TASK TO CARRY OUT: Filter the material below down to the lines with the word "bool" and give those lines.

MATERIAL PROVIDED:
..............................

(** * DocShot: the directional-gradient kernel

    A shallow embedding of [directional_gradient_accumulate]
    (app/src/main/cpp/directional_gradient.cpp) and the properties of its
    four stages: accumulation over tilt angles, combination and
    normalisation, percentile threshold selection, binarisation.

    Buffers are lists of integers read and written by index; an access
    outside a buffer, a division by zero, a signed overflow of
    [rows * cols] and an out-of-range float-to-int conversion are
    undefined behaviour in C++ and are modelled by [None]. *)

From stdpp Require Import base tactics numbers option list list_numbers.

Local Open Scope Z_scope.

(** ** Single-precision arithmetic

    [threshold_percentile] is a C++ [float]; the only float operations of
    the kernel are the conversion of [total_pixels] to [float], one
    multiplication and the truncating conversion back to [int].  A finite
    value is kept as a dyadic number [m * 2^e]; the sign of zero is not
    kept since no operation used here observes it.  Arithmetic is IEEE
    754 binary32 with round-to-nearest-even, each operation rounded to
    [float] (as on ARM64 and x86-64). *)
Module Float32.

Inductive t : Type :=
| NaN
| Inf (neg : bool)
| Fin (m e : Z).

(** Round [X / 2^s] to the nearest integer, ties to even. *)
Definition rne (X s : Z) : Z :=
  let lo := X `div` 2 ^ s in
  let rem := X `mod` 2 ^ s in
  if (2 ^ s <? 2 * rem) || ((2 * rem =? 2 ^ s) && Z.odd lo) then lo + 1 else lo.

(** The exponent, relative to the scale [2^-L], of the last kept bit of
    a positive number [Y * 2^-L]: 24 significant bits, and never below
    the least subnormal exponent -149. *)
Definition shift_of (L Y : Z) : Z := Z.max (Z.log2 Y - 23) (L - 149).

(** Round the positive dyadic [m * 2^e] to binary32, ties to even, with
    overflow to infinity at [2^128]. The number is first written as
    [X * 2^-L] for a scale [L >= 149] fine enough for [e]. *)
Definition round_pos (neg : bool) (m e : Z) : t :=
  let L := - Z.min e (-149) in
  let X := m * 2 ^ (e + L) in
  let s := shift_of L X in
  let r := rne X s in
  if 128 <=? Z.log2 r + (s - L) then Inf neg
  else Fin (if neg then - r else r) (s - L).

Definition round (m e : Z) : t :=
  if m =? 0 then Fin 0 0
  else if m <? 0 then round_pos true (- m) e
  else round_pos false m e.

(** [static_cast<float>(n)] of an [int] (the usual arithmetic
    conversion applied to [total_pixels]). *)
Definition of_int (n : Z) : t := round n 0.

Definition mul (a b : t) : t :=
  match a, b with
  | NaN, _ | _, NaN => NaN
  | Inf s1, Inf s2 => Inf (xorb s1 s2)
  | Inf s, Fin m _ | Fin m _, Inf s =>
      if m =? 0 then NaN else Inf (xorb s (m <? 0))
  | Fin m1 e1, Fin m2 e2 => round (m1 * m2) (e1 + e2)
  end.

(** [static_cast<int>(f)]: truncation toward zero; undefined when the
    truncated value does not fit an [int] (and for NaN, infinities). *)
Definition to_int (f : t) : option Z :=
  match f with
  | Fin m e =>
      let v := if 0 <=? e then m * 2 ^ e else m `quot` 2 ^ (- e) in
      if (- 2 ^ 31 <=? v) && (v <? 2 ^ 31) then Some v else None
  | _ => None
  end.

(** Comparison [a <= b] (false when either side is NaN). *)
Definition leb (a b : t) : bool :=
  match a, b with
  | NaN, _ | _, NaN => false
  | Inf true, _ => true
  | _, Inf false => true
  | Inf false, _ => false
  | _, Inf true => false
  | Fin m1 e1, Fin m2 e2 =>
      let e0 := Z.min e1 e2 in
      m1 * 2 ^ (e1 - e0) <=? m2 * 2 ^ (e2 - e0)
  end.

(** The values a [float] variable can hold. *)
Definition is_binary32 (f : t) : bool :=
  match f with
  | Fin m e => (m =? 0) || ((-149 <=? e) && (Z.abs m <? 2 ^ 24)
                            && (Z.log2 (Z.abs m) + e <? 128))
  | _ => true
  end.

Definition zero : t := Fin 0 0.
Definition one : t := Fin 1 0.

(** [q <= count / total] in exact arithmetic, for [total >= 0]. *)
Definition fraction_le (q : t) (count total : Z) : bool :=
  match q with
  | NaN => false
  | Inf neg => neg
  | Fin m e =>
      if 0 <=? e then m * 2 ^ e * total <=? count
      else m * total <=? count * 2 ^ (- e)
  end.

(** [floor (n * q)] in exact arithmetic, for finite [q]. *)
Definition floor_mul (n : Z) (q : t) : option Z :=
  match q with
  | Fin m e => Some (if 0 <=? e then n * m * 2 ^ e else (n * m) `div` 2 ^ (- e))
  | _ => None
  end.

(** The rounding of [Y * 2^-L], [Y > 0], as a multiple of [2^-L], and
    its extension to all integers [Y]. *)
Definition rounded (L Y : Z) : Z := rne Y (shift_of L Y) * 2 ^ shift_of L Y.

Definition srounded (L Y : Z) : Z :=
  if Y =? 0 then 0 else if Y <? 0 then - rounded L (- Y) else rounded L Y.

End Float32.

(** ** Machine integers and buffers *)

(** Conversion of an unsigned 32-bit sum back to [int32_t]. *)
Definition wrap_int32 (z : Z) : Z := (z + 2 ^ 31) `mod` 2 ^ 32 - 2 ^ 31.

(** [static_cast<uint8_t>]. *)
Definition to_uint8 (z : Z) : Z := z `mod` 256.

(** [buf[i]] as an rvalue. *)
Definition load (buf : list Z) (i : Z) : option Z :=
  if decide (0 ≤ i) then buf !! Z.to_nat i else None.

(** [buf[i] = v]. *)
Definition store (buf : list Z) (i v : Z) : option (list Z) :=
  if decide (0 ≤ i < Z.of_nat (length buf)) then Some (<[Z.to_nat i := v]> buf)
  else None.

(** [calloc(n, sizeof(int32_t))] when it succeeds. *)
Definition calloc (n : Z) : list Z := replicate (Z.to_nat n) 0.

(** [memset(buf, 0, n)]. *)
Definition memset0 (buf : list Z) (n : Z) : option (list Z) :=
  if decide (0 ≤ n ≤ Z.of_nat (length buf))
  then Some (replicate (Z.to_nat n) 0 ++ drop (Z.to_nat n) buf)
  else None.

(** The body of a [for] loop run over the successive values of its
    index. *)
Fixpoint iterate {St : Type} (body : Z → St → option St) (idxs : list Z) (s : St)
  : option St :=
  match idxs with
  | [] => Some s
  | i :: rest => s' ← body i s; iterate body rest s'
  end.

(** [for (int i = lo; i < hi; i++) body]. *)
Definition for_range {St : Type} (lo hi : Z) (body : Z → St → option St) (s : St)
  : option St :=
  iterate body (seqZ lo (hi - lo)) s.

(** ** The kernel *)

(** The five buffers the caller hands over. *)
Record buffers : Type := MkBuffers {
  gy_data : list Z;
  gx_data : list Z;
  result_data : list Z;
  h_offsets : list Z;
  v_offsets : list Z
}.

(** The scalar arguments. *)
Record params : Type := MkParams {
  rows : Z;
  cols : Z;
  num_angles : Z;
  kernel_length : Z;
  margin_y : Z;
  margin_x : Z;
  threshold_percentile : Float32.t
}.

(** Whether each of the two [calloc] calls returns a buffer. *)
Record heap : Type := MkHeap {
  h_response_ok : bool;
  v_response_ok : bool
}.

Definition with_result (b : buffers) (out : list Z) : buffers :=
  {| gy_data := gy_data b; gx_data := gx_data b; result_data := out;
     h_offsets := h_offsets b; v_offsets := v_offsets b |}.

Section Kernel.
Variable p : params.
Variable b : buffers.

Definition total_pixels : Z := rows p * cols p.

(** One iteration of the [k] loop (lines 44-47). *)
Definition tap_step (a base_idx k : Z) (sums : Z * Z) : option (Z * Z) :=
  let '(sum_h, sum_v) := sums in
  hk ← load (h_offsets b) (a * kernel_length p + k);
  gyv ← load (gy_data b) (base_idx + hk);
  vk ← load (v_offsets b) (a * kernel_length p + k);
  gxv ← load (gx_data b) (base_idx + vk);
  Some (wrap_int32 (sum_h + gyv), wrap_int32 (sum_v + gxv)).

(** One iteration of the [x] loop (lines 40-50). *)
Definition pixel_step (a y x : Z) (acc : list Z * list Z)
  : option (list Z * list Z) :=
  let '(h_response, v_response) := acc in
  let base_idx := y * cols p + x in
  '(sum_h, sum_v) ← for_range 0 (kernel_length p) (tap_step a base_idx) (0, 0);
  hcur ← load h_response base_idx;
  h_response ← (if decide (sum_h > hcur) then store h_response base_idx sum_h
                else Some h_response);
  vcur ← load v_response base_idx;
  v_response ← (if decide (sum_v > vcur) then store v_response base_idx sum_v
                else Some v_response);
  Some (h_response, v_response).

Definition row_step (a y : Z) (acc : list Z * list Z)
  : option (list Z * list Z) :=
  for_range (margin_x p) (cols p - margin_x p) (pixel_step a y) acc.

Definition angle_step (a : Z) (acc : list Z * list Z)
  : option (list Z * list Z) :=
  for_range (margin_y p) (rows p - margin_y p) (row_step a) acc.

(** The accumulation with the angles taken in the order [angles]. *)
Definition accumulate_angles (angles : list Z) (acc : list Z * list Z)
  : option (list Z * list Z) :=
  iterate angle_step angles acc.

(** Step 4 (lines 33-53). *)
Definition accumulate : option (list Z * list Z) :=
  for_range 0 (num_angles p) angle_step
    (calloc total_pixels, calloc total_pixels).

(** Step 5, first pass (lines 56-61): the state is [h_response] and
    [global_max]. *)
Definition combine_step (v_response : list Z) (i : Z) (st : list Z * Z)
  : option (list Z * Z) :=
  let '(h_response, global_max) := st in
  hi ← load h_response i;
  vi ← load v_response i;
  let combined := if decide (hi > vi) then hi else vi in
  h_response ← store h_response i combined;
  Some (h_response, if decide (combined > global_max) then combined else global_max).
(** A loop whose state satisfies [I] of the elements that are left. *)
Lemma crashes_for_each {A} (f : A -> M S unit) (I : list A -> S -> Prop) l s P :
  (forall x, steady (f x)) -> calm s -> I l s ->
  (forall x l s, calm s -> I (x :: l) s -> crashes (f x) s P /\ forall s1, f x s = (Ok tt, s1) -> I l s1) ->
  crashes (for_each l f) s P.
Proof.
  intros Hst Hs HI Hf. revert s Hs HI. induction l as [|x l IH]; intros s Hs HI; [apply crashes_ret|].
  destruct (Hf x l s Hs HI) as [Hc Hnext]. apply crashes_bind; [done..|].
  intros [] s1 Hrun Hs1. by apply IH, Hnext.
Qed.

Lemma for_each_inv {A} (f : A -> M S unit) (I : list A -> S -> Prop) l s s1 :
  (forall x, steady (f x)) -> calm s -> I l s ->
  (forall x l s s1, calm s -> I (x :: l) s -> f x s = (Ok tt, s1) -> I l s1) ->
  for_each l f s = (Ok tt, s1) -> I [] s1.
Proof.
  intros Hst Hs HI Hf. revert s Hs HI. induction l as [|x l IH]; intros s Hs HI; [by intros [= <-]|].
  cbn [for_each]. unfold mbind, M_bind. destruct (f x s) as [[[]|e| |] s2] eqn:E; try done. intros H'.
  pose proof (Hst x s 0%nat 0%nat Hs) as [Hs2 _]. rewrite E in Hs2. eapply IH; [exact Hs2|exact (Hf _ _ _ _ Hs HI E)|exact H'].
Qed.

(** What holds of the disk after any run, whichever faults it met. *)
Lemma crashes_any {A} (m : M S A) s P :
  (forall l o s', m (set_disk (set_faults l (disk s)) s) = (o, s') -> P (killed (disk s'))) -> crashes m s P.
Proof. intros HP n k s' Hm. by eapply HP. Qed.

..............................

SOLUTION FOR THIS TASK:
| Inf (neg : bool)
Definition round_pos (neg : bool) (m e : Z) : t :=
Definition leb (a b : t) : bool :=
Definition is_binary32 (f : t) : bool :=
Definition fraction_le (q : t) (count total : Z) : bool :=
  h_response_ok : bool;
  v_response_ok : bool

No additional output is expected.